I wish I could tell you I was arrested for something cool, such as stealing cows with a lasso or something.
But no. For the first time of my life I got arrested, and the accusation just had to be as silly as “someone called and said you stole flowers from their garden.” (Ok so I later found out “flowers” was just another word for drugs, but still… I had biked in the mountains all day, and not passed a single garden!)
Funny thing is, all at the same time as the police man told me I had to follow to the police station to sort out this “crime”, he shook my hand, asked; “Do you mind if I call you Eva? Your name is so difficult for me. You’re biking to China? You are a courageous girl!” Which made the whole situation so confusing, and I kept asking myself; Is this just a prank? Are the police men pranking me?
Once at the police station I was told to leave my bike outside of the gates. I refused.
“No.” I said and stopped at the entrance. “I am not leaving my bike outside. This bike is going to take me to China and if it gets stolen I got nothing. You will have to let me bring it inside.” The police men looked at each other, made a phone call, and let me bring my bicycle inside.
I was taken to the police officer and had my passport taken away from me, and then they searched my equipment for “stolen flowers”. They didn’t find a single trace of flowers – neither the normal kind or the drug kind – and hence concluded I wasn’t no flower thief after all.
My body shivering from cold, I was given hot Çay to warm up. My passport was given back to me and I was no longer arrested but free to go. They however offered to drive me to a municipality in which I could sleep for free, and I accepted. On the way there the police man who had arrested me made a quick visit to the supermarket and bought me a bag full of snacks to bring to my room.
Sleeping in a municipality
The next morning he picked me up in the police car again, since I had left my bicycle inside the police station to keep it safe. Not surprisingly the morning started off with a heavy rain, and rather than taking off directly I spent a few hours at the police station chatting with him, the police officer, and the rest of the staff whilst drinking more Çay. After having finished off the standard questions about my trip; “Why are you doing this?

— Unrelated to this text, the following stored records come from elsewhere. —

(** The weight to the left of a place in a sorted run. *)
Lemma sorted_run_split k c l1 l2 : StronglySorted (fun a b : Z * Z => a.1 < b.1) (l1 ++ (k, c) :: l2) ->
  sumZ (fun x => if x.1 <? k then x.2 else 0) (l1 ++ (k, c) :: l2) = wsum l1 /\ sumZ (fun x => if k <? x.1 then x.2 else 0) (l1 ++ (k, c) :: l2) = wsum l2.
Proof.
  intros Hs. rewrite !sumZ_app. cbn [sumZ fst snd]. rewrite !Z.ltb_irrefl. apply StronglySorted_app in Hs as (H1 & _ & Hs). apply StronglySorted_inv in Hs as [_ Hf]. rewrite List.Forall_forall in Hf. assert (H2 : forall x, x ∈ l2 -> k < x.1) by (intros x Hx; by apply (Hf x), list_elem_of_In). assert (H3 : forall x, x ∈ l1 -> x.1 < k) by (intros x Hx; apply (H1 x (k, c)); [done|by left]).
  unfold wsum. split.
  - rewrite (sumZ_0 _ l2); [rewrite (sumZ_ext _ snd l1); [lia|]|]; intros x Hx; [by rewrite (proj2 (Z.ltb_lt _ _)) by auto|specialize (H2 x Hx); by rewrite (proj2 (Z.ltb_ge _ _)) by lia].
  - rewrite (sumZ_0 _ l1); [rewrite (sumZ_ext _ snd l2); [lia|]|]; intros x Hx; [by rewrite (proj2 (Z.ltb_lt _ _)) by auto|specialize (H3 x Hx); by rewrite (proj2 (Z.ltb_ge _ _)) by lia].
Qed.
Lemma sumZ_omap {A B} (f : B -> Z) (g : A -> option B) l : sumZ f (omap g l) = sumZ (fun x => match g x with Some y => f y | None => 0 end) l.
Proof. induction l as [|x l IH]; [done|]. cbn [omap list_omap sumZ]. destruct (g x); cbn [sumZ]; lia. Qed.
(* ===== verification/SketchCodec.v ===== *)
(** * Sketches on disk (internal/sketchstore/encode.go)

    A stored value is a codec byte and a payload, or its zstd frame: a version, six float64s and the two
    bucket runs as index differences and counts. The compressor is the parameter [Zstd]. *)

From Stdlib Require Import ZArith Lia SpecFloat.
From stdpp Require Import base numbers list.
From S2P Require Import Prelude Gofloat Gofloat64 HeadRecord LogChunk Sketch.

Definition formatVersion : Z := 1.
Definition codecRaw : Z := 0.
Definition codecZstd : Z := 1.
Definition countsFloat : Z := 0.
Definition countsIntegral : Z := 1.
Definition maxDecompressedValue : Z := 2 ^ 20.
Definition compressionFloor : Z := 128.

Inductive codec_error := errCorrupt | errSketch (e : sketch_error).
Abbreviation CR := (result codec_error).

(** [f == math.Trunc(f)], [uint64(f)] of such an [f] in range, and [math.MaxUint64] as a float64. *)
Definition whole (f : Z) : bool :=
  match F64 f with
  | S754_finite _ m e => (0 <=? e) || (Zpos m mod 2 ^ (- e) =? 0)
  | S754_nan => false
  | _ => true
  end.
Definition to_uint64 (f : Z) : Z :=
  match F64 f with S754_finite _ m e => if 0 <=? e then Zpos m * 2 ^ e else Zpos m / 2 ^ (- e) | _ => 0 end.
Definition MaxUint64f : Z := (64 + 1023) * 2 ^ 52.

(** ** Writing *)

Definition integral (b : Bin) : bool := negb (negb (whole (b_Count b)) || flt (b_Count b) 0 || fle MaxUint64f (b_Count b)).
Definition flags_of (bs : list Bin) : Z := if forallb integral bs then countsIntegral else countsFloat.
Fixpoint append_bins_loop (flags prev : Z) (bs : list Bin) (buf : list Z) : list Z :=
  match bs with
  | [] => buf
  | b :: bs =>
      let buf := AppendVarint buf (int64 (b_Index b - prev)) in
      append_bins_loop flags (b_Index b) bs
        (if negb (Z.land flags countsIntegral =? 0) then AppendUvarint buf (to_uint64 (b_Count b)) else AppendUint64 buf (b_Count b))
  end.
Definition appendBins (buf : list Z) (bs : list Bin) : list Z :=
  append_bins_loop (flags_of bs) 0 bs (AppendUvarint (buf ++ [flags_of bs]) (ulen bs)).

Definition encodePayload (s : Sketch) : list Z :=
  let w := ToWire s in
  let buf := foldl AppendUint64 [formatVersion] [w_Gamma w; w_Count w; w_Sum w; w_Min w; w_Max w; w_Zeros w] in
  appendBins (appendBins buf (w_Bins w)) (w_NegBins w).

Definition encodeValue `{Zstd} (s : Sketch) : list Z :=
  let payload := encodePayload s in
  if ulen payload <? compressionFloor then codecRaw :: payload else
  let compressed := EncodeAll payload in
  if ulen payload <=? ulen compressed then codecRaw :: payload else codecZstd :: compressed.

(** ** Reading *)

(** [binary.LittleEndian.Uint64] of the first eight bytes. *)
Definition Uint64le (p : list Z) : Z := le_value (take 8 p).

Fixpoint read_bins_loop (n : nat) (flags prev : Z) (p : list Z) : CR (list Bin * list Z) :=
  match n with
  | O => Ok ([], p)
  | S n =>
      match Varint p with
      | None => Err errCorrupt
      | Some (delta, p) =>
          let idx := int64 (prev + delta) in
          if (idx <? MinInt32) || (MaxInt32 <? idx) then Err errCorrupt else
          match (if negb (Z.land flags countsIntegral =? 0) then match Uvarint p with None => None | Some (c, p) => Some (of_int c, p) end
                 else if ulen p <? 8 then None else Some (Uint64le p, drop 8 p)) with
          | None => Err errCorrupt
          | Some (count, p) =>
              match read_bins_loop n flags idx p with
              | Err e => Err e
              | Ok (bs, p) => Ok (MkBin idx count :: bs, p)
              end
          end
      end
  end.
Definition readBins (p : list Z) : CR (list Bin * list Z) :=
  match p with
  | [] => Err errCorrupt
  | flags :: p =>
      if negb (Z.land flags (Z.lnot countsIntegral) =? 0) then Err errCorrupt else
      match Uvarint p with
      | None => Err errCorrupt
      | Some (n, p) => if MaxBins <? n then Err errCorrupt else read_bins_loop (Z.to_nat n) flags 0 p
      end
  end.

Definition agg_at (p : list Z) (i : Z) : Z := Uint64le (drop (Z.to_nat (i * 8)) p).

Section Decode.
Context `{GoMath} `{Zstd}.

Definition decodePayload (p : list Z) : CR Sketch :=
  if ulen p <? 1 + 6 * 8 then Err errCorrupt else
  if negb (hd 0 p =? formatVersion) then Err errCorrupt else
  let p := drop 1 p in
  let agg := agg_at p in
  let p := drop (6 * 8) p in
  match readBins p with
  | Err e => Err e
  | Ok (pos, p) =>
      match readBins p with
      | Err e => Err e
      | Ok (neg, p) =>
          if negb (ulen p =? 0) then Err errCorrupt else
          match FromWire (MkWSketch (agg 0) (agg 1) (agg 2) (agg 3) (agg 4) (agg 5) pos neg) with
          | Ok s => Ok s
          | Err e => Err (errSketch e)
          end
      end
  end.

Definition decodeValue (v : list Z) : CR Sketch :=
  match v with
  | [] => Err errCorrupt
  | c :: payload =>
      if c =? codecRaw then decodePayload payload
      else if c =? codecZstd then match DecodeAll payload with None => Err errCorrupt | Some out => decodePayload out end
      else Err errCorrupt
  end.
End Decode.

Why alone? What does your mother say? Does your father provide you with money? Are you not scared?” we entered the subject of religion instead. I think we were both equally fascinated by each other’s lives.
“So what religion do you have? Do you still believe in the Viking Gods in Sweden?” I found it so funny that they used to watch the series Vikings at the police station, and I answered him:
“No. My people are Godless, we come from the north, and we live in the woods. We are Wildlings!” Not disappointedly, he watched Game of Thrones too and got the reference. Nevertheless were the police men puzzled by the lack of religion present in the majority of Swedish people’s lives, and curiously kept asking questions; “You never pray? Never go to church? Your parents don’t tell you about heaven and hell when raising you up, Eva?” By now I was responding to him calling me Eva every single time.
I had a really enjoyable time chatting with the police staff and would not have minded to stay longer – but it was time to take on those last mountain passes before the Black Sea coast.
I had entered the police station as a person arrested for holding drugs, and I left it as a friend of the Turkish police with two interests in common: Vikings and Game of Thrones.
The black sea coast – the rest of my stay in Georgia wouldn’t be quite as sunny and holiday-looking as the right picture…
A few days later, the mountain passes were done and I had reached the Black Sea coast, which would take me to my next country: Georgia. But I will tell you more about this little Caucasian nation later (and boy do I got a lot to tell about it!)